--- START ---

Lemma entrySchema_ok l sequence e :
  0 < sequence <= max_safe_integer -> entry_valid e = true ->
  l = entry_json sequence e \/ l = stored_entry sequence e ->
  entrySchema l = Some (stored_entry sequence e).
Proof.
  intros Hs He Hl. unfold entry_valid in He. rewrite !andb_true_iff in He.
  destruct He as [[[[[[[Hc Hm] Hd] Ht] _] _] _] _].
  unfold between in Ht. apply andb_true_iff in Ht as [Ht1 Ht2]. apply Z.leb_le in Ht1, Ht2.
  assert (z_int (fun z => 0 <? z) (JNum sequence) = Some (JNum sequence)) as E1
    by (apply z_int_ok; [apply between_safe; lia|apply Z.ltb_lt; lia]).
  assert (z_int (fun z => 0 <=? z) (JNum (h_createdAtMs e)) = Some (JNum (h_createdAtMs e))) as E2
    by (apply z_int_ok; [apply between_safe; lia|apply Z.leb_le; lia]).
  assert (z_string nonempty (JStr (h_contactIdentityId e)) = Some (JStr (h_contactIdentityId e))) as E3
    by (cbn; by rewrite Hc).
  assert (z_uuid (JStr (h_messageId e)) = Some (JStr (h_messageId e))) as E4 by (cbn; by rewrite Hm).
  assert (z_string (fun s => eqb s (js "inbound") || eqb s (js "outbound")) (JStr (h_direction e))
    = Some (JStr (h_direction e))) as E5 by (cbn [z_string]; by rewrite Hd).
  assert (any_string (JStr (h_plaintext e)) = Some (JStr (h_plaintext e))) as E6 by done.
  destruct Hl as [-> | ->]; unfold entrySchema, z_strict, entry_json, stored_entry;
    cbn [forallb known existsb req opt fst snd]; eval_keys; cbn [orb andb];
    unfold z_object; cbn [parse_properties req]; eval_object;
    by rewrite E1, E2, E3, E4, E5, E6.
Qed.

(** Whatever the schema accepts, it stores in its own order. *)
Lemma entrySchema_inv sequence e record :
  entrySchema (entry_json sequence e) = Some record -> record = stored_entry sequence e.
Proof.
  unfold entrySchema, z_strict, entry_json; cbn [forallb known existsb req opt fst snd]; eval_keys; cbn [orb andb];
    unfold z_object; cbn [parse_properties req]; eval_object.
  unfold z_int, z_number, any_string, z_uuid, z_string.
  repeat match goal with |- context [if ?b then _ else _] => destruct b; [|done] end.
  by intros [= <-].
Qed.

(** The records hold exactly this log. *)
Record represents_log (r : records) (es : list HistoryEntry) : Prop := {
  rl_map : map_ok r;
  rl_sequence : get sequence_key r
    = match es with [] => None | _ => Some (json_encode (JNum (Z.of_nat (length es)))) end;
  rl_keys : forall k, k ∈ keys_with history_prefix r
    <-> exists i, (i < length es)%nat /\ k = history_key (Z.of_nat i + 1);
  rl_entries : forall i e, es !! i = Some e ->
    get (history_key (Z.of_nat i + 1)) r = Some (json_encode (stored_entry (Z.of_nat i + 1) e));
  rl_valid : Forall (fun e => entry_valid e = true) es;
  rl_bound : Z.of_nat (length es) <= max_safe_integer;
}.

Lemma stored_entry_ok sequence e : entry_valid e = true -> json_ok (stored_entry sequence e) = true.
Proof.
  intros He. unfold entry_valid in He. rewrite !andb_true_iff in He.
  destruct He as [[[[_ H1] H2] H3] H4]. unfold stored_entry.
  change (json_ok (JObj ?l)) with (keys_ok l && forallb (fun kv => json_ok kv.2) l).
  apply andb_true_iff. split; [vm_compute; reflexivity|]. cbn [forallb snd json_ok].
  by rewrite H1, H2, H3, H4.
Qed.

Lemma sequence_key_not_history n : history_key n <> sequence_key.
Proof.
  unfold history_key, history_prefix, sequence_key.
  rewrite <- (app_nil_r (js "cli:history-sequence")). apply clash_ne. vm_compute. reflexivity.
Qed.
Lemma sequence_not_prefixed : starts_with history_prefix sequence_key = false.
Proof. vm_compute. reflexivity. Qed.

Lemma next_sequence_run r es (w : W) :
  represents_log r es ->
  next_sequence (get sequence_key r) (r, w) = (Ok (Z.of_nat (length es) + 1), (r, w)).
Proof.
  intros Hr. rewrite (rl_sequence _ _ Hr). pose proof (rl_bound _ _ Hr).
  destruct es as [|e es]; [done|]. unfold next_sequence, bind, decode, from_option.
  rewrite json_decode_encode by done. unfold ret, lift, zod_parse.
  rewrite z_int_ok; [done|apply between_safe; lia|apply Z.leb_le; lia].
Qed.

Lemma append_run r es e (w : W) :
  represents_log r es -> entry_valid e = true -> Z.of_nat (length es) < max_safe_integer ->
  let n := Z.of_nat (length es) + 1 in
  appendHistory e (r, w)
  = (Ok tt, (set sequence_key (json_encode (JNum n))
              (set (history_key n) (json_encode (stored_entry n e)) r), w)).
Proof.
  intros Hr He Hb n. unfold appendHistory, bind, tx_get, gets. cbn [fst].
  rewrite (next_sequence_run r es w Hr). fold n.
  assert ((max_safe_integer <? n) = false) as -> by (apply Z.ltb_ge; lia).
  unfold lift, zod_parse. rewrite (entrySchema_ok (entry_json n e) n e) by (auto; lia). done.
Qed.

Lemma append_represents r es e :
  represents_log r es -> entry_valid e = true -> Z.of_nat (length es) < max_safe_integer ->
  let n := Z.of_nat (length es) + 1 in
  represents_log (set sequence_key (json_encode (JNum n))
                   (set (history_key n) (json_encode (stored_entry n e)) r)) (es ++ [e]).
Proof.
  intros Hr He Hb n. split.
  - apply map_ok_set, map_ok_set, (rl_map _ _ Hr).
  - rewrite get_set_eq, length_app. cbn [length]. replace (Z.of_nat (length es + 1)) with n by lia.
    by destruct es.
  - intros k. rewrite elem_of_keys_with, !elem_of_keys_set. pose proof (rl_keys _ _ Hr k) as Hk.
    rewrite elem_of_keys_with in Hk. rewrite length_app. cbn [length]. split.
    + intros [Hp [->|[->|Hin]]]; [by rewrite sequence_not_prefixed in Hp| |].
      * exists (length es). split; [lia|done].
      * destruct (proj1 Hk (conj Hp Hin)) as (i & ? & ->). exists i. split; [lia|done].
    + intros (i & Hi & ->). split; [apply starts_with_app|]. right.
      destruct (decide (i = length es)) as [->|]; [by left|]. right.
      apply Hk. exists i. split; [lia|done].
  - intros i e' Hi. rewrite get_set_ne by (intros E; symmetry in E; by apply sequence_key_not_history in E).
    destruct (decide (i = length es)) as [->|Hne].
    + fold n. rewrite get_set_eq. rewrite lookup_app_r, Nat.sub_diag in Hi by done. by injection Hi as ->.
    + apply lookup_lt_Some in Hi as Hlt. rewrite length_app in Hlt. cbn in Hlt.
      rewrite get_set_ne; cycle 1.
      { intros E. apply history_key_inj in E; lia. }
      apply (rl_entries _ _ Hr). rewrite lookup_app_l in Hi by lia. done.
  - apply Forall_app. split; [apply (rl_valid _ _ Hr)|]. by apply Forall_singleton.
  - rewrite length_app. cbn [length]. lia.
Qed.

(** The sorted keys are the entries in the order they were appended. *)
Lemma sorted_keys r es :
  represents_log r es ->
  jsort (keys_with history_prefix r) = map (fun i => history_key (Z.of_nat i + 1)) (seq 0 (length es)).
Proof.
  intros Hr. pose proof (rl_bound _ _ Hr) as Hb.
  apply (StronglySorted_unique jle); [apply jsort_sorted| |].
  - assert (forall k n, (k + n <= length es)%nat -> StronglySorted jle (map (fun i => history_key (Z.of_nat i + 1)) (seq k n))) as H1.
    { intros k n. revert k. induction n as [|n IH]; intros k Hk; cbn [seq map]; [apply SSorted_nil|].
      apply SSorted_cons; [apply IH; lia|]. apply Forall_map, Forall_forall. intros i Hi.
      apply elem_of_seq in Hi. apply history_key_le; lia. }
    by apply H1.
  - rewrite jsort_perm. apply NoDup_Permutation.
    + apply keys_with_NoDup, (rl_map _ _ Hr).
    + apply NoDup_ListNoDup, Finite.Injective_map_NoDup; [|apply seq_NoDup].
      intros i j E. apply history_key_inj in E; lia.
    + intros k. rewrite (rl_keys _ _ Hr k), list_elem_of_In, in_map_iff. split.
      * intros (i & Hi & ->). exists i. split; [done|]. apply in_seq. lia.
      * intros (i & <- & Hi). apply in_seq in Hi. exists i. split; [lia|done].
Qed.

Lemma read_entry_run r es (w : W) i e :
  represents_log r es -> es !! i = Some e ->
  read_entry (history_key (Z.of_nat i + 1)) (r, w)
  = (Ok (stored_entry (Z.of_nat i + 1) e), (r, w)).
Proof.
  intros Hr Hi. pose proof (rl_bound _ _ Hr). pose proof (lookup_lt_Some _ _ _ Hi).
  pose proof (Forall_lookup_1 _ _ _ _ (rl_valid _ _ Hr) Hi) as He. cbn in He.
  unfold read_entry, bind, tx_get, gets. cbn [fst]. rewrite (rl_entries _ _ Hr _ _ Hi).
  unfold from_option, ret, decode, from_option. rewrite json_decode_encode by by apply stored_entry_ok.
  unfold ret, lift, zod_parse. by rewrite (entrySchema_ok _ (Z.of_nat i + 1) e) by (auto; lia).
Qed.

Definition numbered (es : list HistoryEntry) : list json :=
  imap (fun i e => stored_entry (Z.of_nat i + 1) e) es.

--- END ---

* [What this task involves]
Scan the listing above for the line that has "Lemma entrySchema_inv sequence", then copy exactly from that line through the line that has "rl_entries : forall".

* [Answer to the exercise]
Lemma entrySchema_inv sequence e record :
  entrySchema (entry_json sequence e) = Some record -> record = stored_entry sequence e.
Proof.
  unfold entrySchema, z_strict, entry_json; cbn [forallb known existsb req opt fst snd]; eval_keys; cbn [orb andb];
    unfold z_object; cbn [parse_properties req]; eval_object.
  unfold z_int, z_number, any_string, z_uuid, z_string.
  repeat match goal with |- context [if ?b then _ else _] => destruct b; [|done] end.
  by intros [= <-].
Qed.

(** The records hold exactly this log. *)
Record represents_log (r : records) (es : list HistoryEntry) : Prop := {
  rl_map : map_ok r;
  rl_sequence : get sequence_key r
    = match es with [] => None | _ => Some (json_encode (JNum (Z.of_nat (length es)))) end;
  rl_keys : forall k, k ∈ keys_with history_prefix r
    <-> exists i, (i < length es)%nat /\ k = history_key (Z.of_nat i + 1);
  rl_entries : forall i e, es !! i = Some e ->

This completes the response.